Collected data

BEGIN

Definition exec_multi_join (from : list Ast.TableRef) (ctx : cte_ctx) : db_op relation :=
  let steps := Join.flatten_join_tree from in
  match steps with
  | [] => mret ([], [])
  | _ =>
      db ← get_db;
      ordered ← lift (mapM (fun i => or_panic (steps !! i)) (JoinOrder.dp_join_order (table_rows (catalog db)) steps));
      match ordered with
      | [] => lift Panic
      | first :: rest =>
          left ← scan_table_qualified (Join.step_name first) (step_qualifier first) ctx;
          join_steps rest ctx left
      end
  end.

(** The tuple id a vector is indexed under. *)
Definition vector_id (tid : Heap.TupleId) : N := N.lor (N.shiftl (Heap.page_id tid) 16) (Heap.slot_id tid).
Definition vector_tid (id : N) : Heap.TupleId := Heap.mkTid (N.shiftr id 16) (N.land id 65535).

(** The rows of the nearest vectors. *)
Definition ann_scan (e : TableEntry) (h : Hnsw.HnswIndex) (query : list f64) (k : N) : db_op (list row) :=
  results ← lift (Hnsw.search h query k 50);
  fetch_rows e (map (fun r => vector_tid r.1) results).

(** The rows the inverted index proposes and the condition confirms. *)
Definition gin_scan (e : TableEntry) (g : Gin.GinIndex) (json : list N) (where_clause : option Ast.Expr) : db_op (list row) :=
  db ← get_db;
  rows ← fetch_rows e (Gin.lookup_all g (Gin.jsonb_tokens json));
  lift (Vectorized.where_filter (env db) where_clause (columns e) rows).

(** The index that answers a condition, with the JSON encoded. *)
Definition gin_plan (e : TableEntry) (where_clause : option Ast.Expr) : option (Gin.GinIndex * list N) :=
  '(col, json) ← detect_gin_query where_clause (columns e);
  g ← gin_index e;
  if eq_ignore_ascii_case (default [] (gin_column e)) col then
    match Jsonb.encode_jsonb json with Ok bytes => Some (g, bytes) | _ => None end
  else None.

Definition pk_plan (e : TableEntry) (where_clause : option Ast.Expr) : sql_result (option Value) :=
  let rows := match stats e with Some s => row_count s | None => 0 end in
  let selectivity := selectivity_estimate (columns e) (stats e) (pk_col_idx e) where_clause in
  if should_use_index selectivity rows then
    '(p : option (nat * Value)) ← can_use_pk_lookup where_clause (columns e) (pk_col_idx e);
    Ok (snd <$> p)
  else Ok None.

Definition pk_scan (e : TableEntry) (v : Value) : db_op (list row) :=
  key ← lift (ok_or (as_key_bytes v) (Execution (fmt "cannot look up NULL primary key" [])));
  match pk_index e with
  | None => mret []
  | Some tree =>
      found ← on_pool (BTree.lookup fuel tree key);
      match found with
      | None => mret []
      | Some tid =>
          db ← get_db;
          raw ← read_heap (heap e) (Heap.get_tuple tid);
          rows ← lift (visible_rows (columns e) (tx db) (fun _ => Ok true) [(tid, raw)]);
          mret (map snd rows)
      end
  end.

(** The clauses of a query besides its common table expressions. *)
Record Clauses : Type := mkClauses {
  select_cols : list Ast.SelectColumn;
  from : list Ast.TableRef;
  where_clause : option Ast.Expr;
  group_by : list Ast.Expr;
  having : option Ast.Expr;
  order_by : list Ast.OrderByItem;
  limit : option Ast.Expr;
  offset : option Ast.Expr
}.

Definition is_grouped (q : Clauses) : bool := negb (bool_decide (group_by q = [])) || has_aggregates (select_cols q).

(** A base table: some paths give the answer of the query at once, the others rows. *)
Definition scan_base (q : Clauses) (name : list N) : db_op (QueryResult + relation) :=
  e ← table name;
  db ← get_db;
  ann ← lift (detect_vector_ann (order_by q) (limit q) (columns e));
  match ann, vector_index e with
  | Some (_, query, k), Some h =>
      rows ← ann_scan e h query k;
      '(names, rows) ← lift (project (env db) (select_cols q) (columns e) rows);
      mret (inl (select_result names rows))
  | _, _ =>
      match columnar e, is_grouped q with
      | Some store, true =>
          '(names, rows) ← lift (Vectorized.columnar_path (env db) store (columns e) (select_cols q) (where_clause q) (group_by q) (having q));
          mret (inl (select_result names rows))
      | _, _ =>
          match gin_plan e (where_clause q) with
          | Some (g, json) =>
              rows ← gin_scan e g json (where_clause q);
              '(names, rows) ← lift (project (env db) (select_cols q) (columns e) rows);
              mret (inl (select_result names rows))
          | None =>
              plan ← lift (pk_plan e (where_clause q));
              rows ← (match plan with Some v => pk_scan e v | None => seq_scan e end);
              mret (inr (columns e, rows))
          end
      end
  end.

Definition scan_single (q : Clauses) (table_name : list N) (ctx : cte_ctx) : db_op (QueryResult + relation) :=
  let name := to_lowercase table_name in
  match ctx !! name with
  | Some r => mret (inr r)
  | None =>
      db ← get_db;
      match virtual_catalog_rows (catalog db) (bare_name name) with
      | Some r => mret (inr r)
      | None => scan_base q name
      end
  end.

(** ** SELECT *)

Definition order_items (items : list Ast.OrderByItem) : list (Ast.Expr * bool) :=
  map (fun i => (Ast.order_expr i, negb (Ast.asc i))) items.
(* ===== verification/SqlEngineSpec.v ===== *)
(** * The engine over its tables

    What the statements of [SqlEngine] do to tables without indexes: [inv] relates the
    catalog, the pages of the pool, the log and the transactions to the tuples of every
    table, each with the transaction that wrote it.  A statement reads the rows of
    committed transactions; an insert of a statement that fails stays behind unseen.
    [insert_refines], [delete_refines] and [update_refines] state the statements that write
    over plain tables of rows. *)

From Stdlib Require Import Ascii String.
From stdpp Require Import gmap strings.
From S2P Require Import Prelude Bytes Strings Float64 StorageError StorageReplacer StorageDisk StoragePage StorageBufferPool StorageWal StorageTxn.
From S2P Require Import StorageHeap StorageHnsw SqlAst SqlValue SqlToken SqlCodec SqlExpr SqlGroup SqlVectorized SqlCatalog SqlPlan SqlWindow SqlEngine.

Module EngineSpec.
Import Value Expr Group Catalog Plan Window Engine.

(** A tuple of a table: the transaction that inserted it, and its row. *)
Abbreviation tuples := (gmap (N * N) (N * row)).

(** The tables of a database: their columns and rows. *)
Abbreviation adb := (gmap (list N) (list ColumnSchema * list row)).

Definition enc (schema : list ColumnSchema) (r : row) : list N :=
  match Codec.encode_row schema r with Ok bytes => bytes | _ => [] end.

Definition tuple_bytes (schema : list ColumnSchema) (t : N * row) : list N := full_tuple t.1 (enc schema t.2).

(** A row that a page has room for. *)
Definition fits (schema : list ColumnSchema) (r : row) : Prop :=
  Codec.row_ok schema r /\ 28 + len (enc schema r) <= 8144.

#[global] Instance fits_dec schema r : Decision (fits schema r).
Proof. unfold fits. apply _. Defined.

Lemma enc_ok schema r rest : Codec.row_ok schema r ->
  Codec.encode_row schema r = Ok (enc schema r) /\ Codec.decode_row schema (enc schema r ++ rest) = Ok r /\ bytes_ok (enc schema r).
Proof.
  intros Hr. destruct (Codec.row_roundtrip schema r rest Hr) as (bytes & He & Hd). unfold enc. rewrite He.
  split_and!; [done|done|]. by eapply Codec.encode_row_bytes.
Qed.

Lemma header_ok x : x < 2 ^ 64 -> Txn.header_ok (Txn.new_insert x 0).
Proof. by unfold Txn.header_ok. Qed.

Lemma len_header h : len (Txn.encode h) = 24.
Proof. rewrite Txn.encode_layout, !len_app, !len_le_bytes. done. Qed.

Lemma split_full x schema r : x < 2 ^ 64 -> split_mvcc (tuple_bytes schema (x, r)) = Ok (Txn.new_insert x 0, enc schema r).
Proof.
  intros Hx. unfold split_mvcc, tuple_bytes, full_tuple. cbn [fst snd]. set (h := Txn.new_insert x 0).
  rewrite len_app, len_header, (proj2 (N.ltb_ge _ _)) by lia.
  rewrite (Wal.slice_here (Txn.encode h) (enc schema r) 24) by (by rewrite len_header). rewrite bind_ok.
  pose proof (Txn.decode_encode h [] (header_ok x Hx)) as Hd. rewrite app_nil_r in Hd. rewrite Hd. cbn [storage].
  rewrite bind_ok. do 2 f_equal.
Qed.

Lemma full_tuple_ok schema x r : fits schema r -> bytes_ok (tuple_bytes schema (x, r)) /\ 4 + len (tuple_bytes schema (x, r)) <= 8144.
Proof.
  intros [Hr Hl]. unfold tuple_bytes, full_tuple. cbn [fst snd]. rewrite len_app, len_header. split; [|lia].
  apply Forall_app. split; [|by apply (enc_ok schema r [])]. rewrite Txn.encode_layout. rewrite !Forall_app. auto using le_bytes_ok.
Qed.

END

> [Task requirements]
On how many lines of the data does the word "transactions" appear? Reply with the number alone.

> [Result below]
2